■ PROVIDED MATERIAL:
————

Lemma wp_read_any key cap (Q : list W -> result serr string -> Prop) h :
  (forall h' r, ext blob_legal h h' -> Q h' r) -> wp (_read_body key cap) Q h.
Proof.
  intros HQ. unfold _read_body, _fetch_with_etag. apply wp_fmap; [auto|]. apply wp_bind; [auto|].
  apply wp_get_object; [auto|auto|]. intros w past w' [[b e]|e] Hx _ _; [|by apply HQ].
  destruct (cap <? len b); by apply HQ.
Qed.
Lemma manifest_match existing p c n dates rc :
  _check_manifest_match existing (metadata_of p c n dates) = Ok rc -> exists dates', rc = _receipt (metadata_of p c n dates').
Proof.
  unfold _check_manifest_match. destruct (_ && _) eqn:E; [|done]. intros [= <-].
  rewrite !andb_true_iff, !String.eqb_eq, bool_decide_eq_true, Z.eqb_eq in E.
  exists (am_created_at existing, am_expires_at existing). unfold with_owner, metadata_of in *. cbn in *.
  destruct E as [[[[[[E1 _] E2] E3] E4] E5] E6]. by rewrite E1, E2, E3, E4, E5, E6.
Qed.
Lemma wp_register p c n dates Q h :
  (forall h' dates', ext blob_legal h h' -> Q h' (Ok (_receipt (metadata_of p c n dates')))) ->
  (forall h' e, ext blob_legal h h' -> Q h' (Err e)) ->
  wp (register pf self p (metadata_of p c n dates)) Q h.
Proof.
  intros HQ HE. unfold register. apply wp_bind; [auto|]. apply wp_py.
  destruct (_metadata_json _) as [manifest|y]; [|by apply HE; constructor].
  apply wp_bind; [auto|]. apply wp_attempt. apply wp_put_object; [auto|auto| |].
  - intros w past w' _ Hn Hp. eapply put_kept; [exact Hp|exact Hn|]. intros Hk. by apply blob_not_manifest in Hk.
  - intros w past w' r _ Hx Hr. destruct r as [etag|e]; [by apply HQ|].
    apply wp_bind; [auto|]. apply wp_catch; [auto|]. apply wp_read_any. intros h2 r2 H2.
    assert (Hx2 : ext blob_legal h h2) by (by eapply ext_trans).
    destruct r2 as [raw|x]; [|by apply HE]. apply wp_bind; [auto|]. apply wp_py.
    destruct (_parse_manifest pf raw) as [existing|y]; [|by apply HE]. apply wp_py.
    destruct (_check_manifest_match _ _) as [rc|y] eqn:Em; [|by apply HE].
    apply manifest_match in Em as [dates' ->]. by apply HQ.
Qed.
Lemma wp_cleaned {A} (p : prog answer serr A) (Q : list W -> result serr A -> Prop) h :
  wp p (fun h r => (forall h', ext blob_legal h h' -> Q h' r) /\ forall h' e, ext blob_legal h h' -> Q h' (Err e)) h ->
  wp (cleaned p) Q h.
Proof.
  intros Hp. unfold cleaned. apply wp_bind; [auto|]. apply wp_attempt. eapply wp_mono; [auto|exact Hp|].
  intros h' r Hx [HQ HE]. cbn beta iota. apply wp_bind; [auto|]. apply wp_staging; [auto|auto|].
  intros h2 [[]|e] H2; [by apply HQ|by apply HE].
Qed.

Definition created (p : publication) (stream : byte_stream) (h : list W) (r : result serr ArtifactReceipt) : Prop :=
  match r with
  | Ok rc =>
      (exists dates, rc = _receipt (metadata_of p (sha256_hex (stream_data stream)) (len (stream_data stream)) dates))
      /\ (body_key_of (pub_owner p) (st_prefix self) (pub_id p) = bk ->
          stamped (pub_descriptor p) (sha256_hex (stream_data stream)) (len (stream_data stream)) h)
  | Err _ => True
  end.
Lemma created_stable p stream : stable blob_legal (created p stream).
Proof. intros h h' [rc|e] Hx; [|done]. intros [Hd Hs]. split; [done|]. intros Hk. by eapply stamped_ext, Hs. Qed.
Lemma wp_create p stream policy h : wp (create_artifact pf self p stream policy) (created p stream) h.
Proof.
  unfold create_artifact, create_artifact_s3. apply wp_bind; [auto|]. apply wp_py. destruct (_require_client self) as [[]|]; [|done].
  apply wp_bind; [auto|]. apply wp_py. destruct (check_publication p policy) as [[]|]; [|done].
  apply wp_bind; [auto|]. apply wp_catch; [auto|]. apply wp_receive; [auto|auto|]. intros h1 r1 H1 Hr1.
  destruct r1 as [[[data c] n]|e]; [|done]. destruct (Hr1 _ eq_refl) as [_ [= -> -> ->]].
  apply wp_cleaned, wp_bind; [auto|]. apply wp_ensure_body; [|by intros; split].
  intros h2 dates H2 Hs. apply wp_register; [|by intros; split].
  intros h3 dates' H3. split; [|done]. intros h4 H4. split; [by exists dates'|].
  intros Hk. eapply stamped_ext; [|by apply Hs]. by eapply ext_trans.
Qed.

(** The content a reader got is the body of the artifact, and has the checksum told. *)
Definition served (owner : StateRef) (id : string) (h : list W) (r : result serr (ArtifactMetadata * string)) : Prop :=
  match r with
  | Ok (meta, data) =>
      sha256_hex data = am_checksum meta /\ len data = am_size meta
      /\ (body_key_of owner (st_prefix self) id = bk ->
          exists w past o, h = w :: past /\ objects w !! bk = Some o /\ o_body o = data)
  | Err _ => True
  end.
Lemma served_stable owner id : stable blob_legal (served owner id).
Proof.
  intros h h' [[meta data]|e] Hx; [|done]. intros (Hc & Hn & Hb). split; [done|]. split; [done|]. intros Hk.
  specialize (Hb Hk). clear Hk Hc Hn. induction Hx as [h|h h' w _ IH Hl]; [done|].
  destruct (IH Hb) as (w1 & past & o & -> & Ho & Hd). exists w, (w1 :: past), o. split; [done|]. split; [|done].
  destruct Hl as [->|[Hn _]]; [done|congruence].
Qed.
Lemma wp_not_expired m (Q : list W -> result serr unit -> Prop) h :
  (forall h' r, ext blob_legal h h' -> Q h' r) -> wp (check_not_expired m) Q h.
Proof.
  intros HQ. unfold check_not_expired. destruct (am_expires_at m) as [t|]; [|by apply HQ; constructor].
  apply wp_bind; [auto|]. apply wp_clock; [auto|auto|]. intros h' now Hx. destruct (t <=? now); by apply HQ.
Qed.
Lemma wp_read_chunks fuel left (Q : list W -> result serr unit -> Prop) h :
  (forall h' r, ext blob_legal h h' -> Q h' r) -> wp (read_chunks fuel left) Q h.
Proof.
  revert left h. induction fuel as [|fuel IH]; intros left h HQ; cbn [read_chunks]; [by apply HQ; constructor|].
  destruct (left <=? 0); [by apply HQ; constructor|]. apply wp_bind; [auto|]. apply wp_staging; [auto|auto|].
  intros h1 [[]|e] H1; [|by apply HQ]. apply IH. intros. apply HQ. by eapply ext_trans.
Qed.
Lemma wp_read owner id h : wp (read_whole pf self owner id) (served owner id) h.
Proof.
  unfold read_whole, read_artifact, read_artifact_s3. do 2 (apply wp_bind; [auto|]). apply wp_py.
  destruct (_require_client self) as [[]|]; [|done]. destruct (negb _); [done|]. destruct (negb (_ID id)); [done|].
  apply wp_bind; [auto|]. apply wp_catch; [auto|]. apply wp_read_any. intros h1 [raw|e] H1; [|done].
  apply wp_bind; [auto|]. apply wp_py. destruct (_parse_manifest pf raw) as [m|]; [|done]. destruct (negb _); [done|].
  set (meta := with_owner owner m). apply wp_bind; [auto|]. apply wp_not_expired. intros h2 [[]|e] H2; [|done].
  cbn beta iota. apply wp_bind; [auto|]. unfold open_artifact. apply wp_bind; [auto|]. apply wp_not_expired.
  intros h3 [[]|e] H3; [|done]. apply wp_bind; [auto|]. apply wp_staging; [auto|auto|]. intros h4 [[]|e] H4; [|done].
  apply wp_cleaned. unfold _download_capped. apply wp_bind; [auto|]. apply wp_catch; [auto|]. apply wp_bind; [auto|].
  apply wp_get_object; [auto|auto|]. intros w past w' [[body etag]|e] H5 Ho Hr; [|by destruct e; split].
  apply wp_bind; [auto|]. apply wp_staging; [auto|auto|]. intros h6 [[]|e] H6; [|by split].
  destruct (am_size meta <? len body); [by split|]. cbn beta iota. apply wp_bind; [auto|]. apply wp_staging; [auto|auto|].
  intros h7 [[]|e] H7; [|by split]. destruct (_ && _) eqn:E; [|by split].
  apply andb_true_iff in E as [En%Z.eqb_eq Ec%String.eqb_eq]. apply wp_bind; [auto|]. apply wp_read_chunks.
  intros h8 [[]|e] H8; [|by split]. split; [|done]. intros h9 H9. cbn beta iota.
  assert (Hx : ext blob_legal (w' :: w :: past) h9) by (repeat (eapply ext_trans; [eassumption|]); constructor).
  destruct Hr as (_ & m0 & Hb). apply served_stable with (w' :: w :: past); [done|]. split; [done|]. split; [done|].
  intros Hk. exists w', (w :: past), {| o_body := body; o_meta := m0 |}. split; [done|]. by rewrite <- Hk.
Qed.
(** Whatever happened to the bucket, the checksum on the body object is that of its bytes. *)
Lemma ext_honest w0 h : objects w0 !! bk = None -> ext blob_legal [w0] h ->
  exists w past, h = w :: past /\ forall o, objects w !! bk = Some o -> honest o.
Proof.
  intros Hw0 Hx. remember [w0] as h0 eqn:E. revert Hw0. induction Hx as [h|h h' w _ IH Hl]; intros Hw0.
  - exists w0, []. split; [done|]. intros o. by rewrite Hw0.
  - destruct (IH E Hw0) as (w1 & past & -> & Ho). exists w, (w1 :: past). split; [done|].
    destruct Hl as [->|(_ & o & -> & Hh)]; [done|]. by intros o' [= <-].
Qed.
Lemma blob_agreed w0 h d1 c1 n1 d2 c2 n2 : objects w0 !! bk = None -> ext blob_legal [w0] h ->
  stamped d1 c1 n1 h -> stamped d2 c2 n2 h -> d1 = d2 /\ c1 = c2 /\ n1 = n2.
Proof.
  intros Hw0 Hx (w & past & o & -> & Ho & Hd & Hc & Hn) (w' & past' & o' & [= <- <-] & Ho' & Hd' & Hc' & Hn').
  rewrite Ho in Ho'. injection Ho' as <-. rewrite Hd in Hd'. rewrite Hc in Hc'. injection Hc' as <-.
  injection Hd' as Hd'%packed_inj. split_and!; congruence.
Qed.
End artifacts.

————

■ TO DO:
When you reach the line holding "cbn beta iota. apply wp_bind; [auto|]. unfold" in the records above, begin reproducing exactly, stop after the line holding "destruct (am_size meta", and output nothing else.

■ SOLUTION TO THE PROBLEM:
  cbn beta iota. apply wp_bind; [auto|]. unfold open_artifact. apply wp_bind; [auto|]. apply wp_not_expired.
  intros h3 [[]|e] H3; [|done]. apply wp_bind; [auto|]. apply wp_staging; [auto|auto|]. intros h4 [[]|e] H4; [|done].
  apply wp_cleaned. unfold _download_capped. apply wp_bind; [auto|]. apply wp_catch; [auto|]. apply wp_bind; [auto|].
  apply wp_get_object; [auto|auto|]. intros w past w' [[body etag]|e] H5 Ho Hr; [|by destruct e; split].
  apply wp_bind; [auto|]. apply wp_staging; [auto|auto|]. intros h6 [[]|e] H6; [|by split].
  destruct (am_size meta <? len body); [by split|]. cbn beta iota. apply wp_bind; [auto|]. apply wp_staging; [auto|auto|].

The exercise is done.